From a purely financial standpoint, what matters in any job negotiation is the employer's budget and the job candidate's required salary range. What does your past salary matter, if you won't accept the job for less than $X?
(Yes, you can read between the lines and find that this approach is also useful when you're prepared to accept less than you've been earning and don't want the employer to know you're willing to take a cut.)
Your "required" or desired salary is the only salary information an employer should legitimately be requesting. It's doubly ironic, then, that many employers won't share the range they're prepared to spend.
Some employers will drop you from the running when you decline to provide that pay stub, or if you refuse to fill out the salary history form. In some cases, you will be rejected because of company HR policy. Other times, your stance will be viewed as confrontational rather than cooperative.
What I'm suggesting is contrarian and risky, and it could potentially brand you "a difficult candidate." But is it really so brazen to want to keep your salary confidential? Not when you realize that employers rarely share the kind of information they're asking you for. (Imagine politely explaining that you'll share your salary history if the employer will share the salaries of everyone in his department. In context, why would that be considered unreasonable, rude or confrontational?) What we're dealing with is convention, not good sense or good business. And changing conventions isn't easy.
Protect your worth.
Will you put a stake in the ground? I'm the last to blame you if you don't, especially if you presently don't have a job, or if you don't have other offers. But I want to encourage you to think hard about how a largely thoughtless hiring process can turn an otherwise engaging job opportunity into a one-sided negotiation where your leverage is limited by a piece of confidential information.
At the very least, if you decide to go ahead and provide your salary history, consider making a very firm statement of your required salary range. Then add that the employer won't want to waste his time or yours if he can't make an offer in that range.

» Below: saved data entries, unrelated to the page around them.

(* ===== verification/EtcdCluster.v ===== *)
(** * The etcd/raft adapter: operations (adapters/etcdraft)

    Configurations (adapter.go), network decisions (decisions.go), observation (observe.go)
    and the environment of the raw nodes (cluster.go).  A ready that needs persistence is
    written to the storage after a delay, and its messages and entries are released by a
    later event; a crash in between drops them. *)

From S2P Require Import Prelude RaftTypes Membership Outcome Scenario.
From S2P Require Export EtcdState.
From S2P Require Node Heap Simulator Network Decision Check AppOracle Rand ClusterState Cluster Artifact Experiment Sha256.
From Stdlib Require Import QArith.QArith QArith.Qround.
From stdpp Require Import options.

#[global] Open Scope Z_scope.

Definition AdapterID : string := "go.etcd.io/raft/v3".
Definition AdapterVersion : string := "3.7.0+d-raft.1".
Definition MessageCodecVersion : string := "go.etcd.io/raft/v3/raftpb/deterministic-protobuf-v1".
Definition ObservationSchemaVersion : string := "d-raft.etcdraft-observation/v1".
Definition ApplicationObservationSchemaVersion : string := "d-raft.etcdraft-app-observation/v1".
Definition CheckerProfile : string := "d-raft.etcdraft-check/common-durable-v1".

(** A decider of the caller's, or the seeded one that [New] makes when there is none. *)
#[export] Instance either_decider {D E} `{!Decision.Decider D} `{!Decision.Decider E} : Decision.Decider (D + E) :=
  {| Decision.Choose := λ fuel d c,
       match d with
       | inl d => r ← Decision.Choose fuel d c; Done (option_map (λ ds, (inl ds.1, ds.2)) r)
       | inr d => r ← Decision.Choose fuel d c; Done (option_map (λ ds, (inr ds.1, ds.2)) r)
       end;
     Decision.OperationContext := λ d,
       match d with inl d => Decision.OperationContext d | inr d => Decision.OperationContext d end |}.

(** The decision of a loss (decisions.go). *)
Definition lossOptions (probability : Rand.float64) : list Decision.Option_ :=
  let zero := Rand.FQ 0%Q in
  let one := Rand.FQ 1%Q in
  if Rand.flt probability zero || Rand.feq probability zero then [Decision.mkOption "deliver" 1]
  else if Rand.flt one probability || Rand.feq probability one then [Decision.mkOption "drop" 1]
  else
    let scale := 9007199254740992 in
    let drop := match probability with
                | Rand.FQ q => Qceiling (q * inject_Z scale)%Q
                | _ => 0
                end in
    [Decision.mkOption "drop" drop; Decision.mkOption "deliver" (wrap64 (scale - drop))].

(** What the network asks, as JSON shows it. *)
Record networkContext := mkNetworkContext {
  NcFrom : NodeID; NcTo : NodeID; NcSenderIncarnation : Z; NcSendSequence : Z; NcCausal : bool; NcOperationIDs : list string;
  NcMessage : bytes; NcMinLatencyNS : Z; NcMaxLatencyNS : Z; NcLossProbability : Rand.float64 }.

(** ** Observations (observe.go) *)

Record pendingSnapshot := mkPendingSnapshot {
  PsGeneration : Z; PsIncarnation : Z; PsPersisted : bool; PsMustSync : bool; PsTerm : Z; PsVote : NodeID; PsCommit : Z;
  PsEntries : list Entry; PsCommitted : list Entry; PsMessages : list bytes; PsSnapshot : option bytes }.
Record inputSnapshot := mkInputSnapshot { IsKind : inputKind; IsIncarnation : Z; IsData : bytes; IsMessage : option bytes }.
Record nodeSnapshot := mkNodeSnapshot {
  NnID : NodeID; NnUp : bool; NnStatus : option Node.Status_; NnDurable : PersistentState; NnAppliedIndex : Z;
  NnApplied : list Entry; NnChain : list Block; NnApplication : option AppOracle.Commitment;
  NnPending : option pendingSnapshot; NnMailbox : list inputSnapshot }.
Record observationSnapshot := mkObservationSnapshot {
  OsSchema : string; OsAdapter : string; OsVersion : string; OsAtNS : Z; OsNodes : list nodeSnapshot; OsViolations : list Violation }.

(** The JSON texts that [encoding/json] writes by reflection. *)
Record EtcdEncoders := mkEncoders {
  marshalContext : networkContext → bytes;
  marshalEvidence : Check.evidence → bytes;
  marshalObservation : observationSnapshot → option bytes }.

Section adapter.
Context `{!Library}.

(** ** Configurations (adapter.go) *)

Definition ConfigurationFrom (source : Configuration) : AdapterError + AdapterConfig :=
  let voters := sort_nodes (slices_Clone (CnVoters source)) in
  let members := sort_nodes (slices_Clone (CnMembers source)) in
  if ((0 <? zlen (CnVoters source)) || (0 <? zlen (CnLearners source))) &&
     (negb (bool_decide (voters = members)) || negb (zlen (CnLearners source) =? 0))
  then inl ErrUnsupportedMembership
  else inr (mkAdapterConfig (slices_Clone (CnMembers source)) (InfrastructureSeed source)
              (Network.mkLink (NetworkMinLatencyNS source) (NetworkMaxLatencyNS source) (NetworkLossProbability source))
              (ElectionTimeoutMinNS source) (ElectionTimeoutMaxNS source) (HeartbeatIntervalNS source)
              (StorageLatencyNS source) MaxScenarioSteps (CnStopOnViolation source) None).

Definition validateConfig (c : AdapterConfig) : option AdapterError :=
  let link := AcNetwork c in
  let probability := Network.LossProbability link in
  if (zlen (AcMembers c) =? 0) || (ElectionTimeoutMin c <=? 0) || (ElectionTimeoutMax c <? ElectionTimeoutMin c) ||
     (HeartbeatInterval c <=? 0) || (ElectionTimeoutMin c <=? HeartbeatInterval c) || (StorageLatency c <? 0)
  then Some ErrInvalidConfig
  else if negb (ClusterState.checkMembers None (sort_nodes (slices_Clone (AcMembers c)))) then Some ErrInvalidConfig
  else if (Network.MinLatency link <? 0) || (Network.MaxLatency link <? Network.MinLatency link) ||
          Rand.flt probability (Rand.FQ 0%Q) || Rand.flt (Rand.FQ 1%Q) probability || negb (Rand.feq probability probability)
  then Some ErrInvalidConfig
  else match AcApplication c with
  | None => None
  | Some application =>
    match AppOracle.ValidateConfig application with Some _ => Some ErrInvalidConfig | None => None end
  end.

(** ** Network decisions (decisions.go) *)

(** Portable commands are known by their identity, other entries by their place. *)
Definition operationID (entry : PbEntry) : string :=
  let id := "raft-entry/" +:+ ClusterState.decimal (entryTerm entry) +:+ "/" +:+ ClusterState.decimal (entryIndex entry) in
  if entryNormal entry then
    match AppOracle.DecodeCommand (entryData entry) with
    | inr command => Sha256.hex_string (AppOracle.CID command)
    | inl _ => id
    end
  else id.

Fixpoint operationIDsLoop (seen : gset string) (ids : list string) (entries : list (option PbEntry)) : list string :=
  match entries with
  | [] => ids
  | None :: entries => operationIDsLoop seen ids entries
  | Some entry :: entries =>
    let id := operationID entry in
    if bool_decide (id ∈ seen) then operationIDsLoop seen ids entries
    else operationIDsLoop ({[id]} ∪ seen) (ids ++ [id]) entries
  end.

Definition operationIDs (entries : list (option PbEntry)) : list string :=
  merge_sort String.le (operationIDsLoop ∅ [] entries).

(** [None]: the message cannot be encoded. *)
Definition canonicalNetworkContext (packet : Network.Packet envelope) (link : Network.LinkConfig) (include : bool)
    : option networkContext :=
  let env := Network.PkMessage packet in
  wire ← marshalMessage (EnvMessage env);
  let ids := if zlen (OperationIDs env) =? 0 then operationIDs (messageEntries (EnvMessage env))
             else slices_Clone (OperationIDs env) in
  Some (mkNetworkContext (EnvFrom env) (EnvTo env) (SenderIncarnation env) (SendSequence env) include
          (if include then ids else []) wire (Network.MinLatency link) (Network.MaxLatency link) (Network.LossProbability link)).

When an employer places too much emphasis on using past salary to judge you, that's a cheap, unprofessional excuse for not taking the time to sit down with you to determine your worth. A real analysis of your worth requires cooperation and good faith. It requires an open, intelligent discussion about how your constellation of skills will profit an employer; and an open, judicious discussion of what a job is worth — not what you were worth to another employer.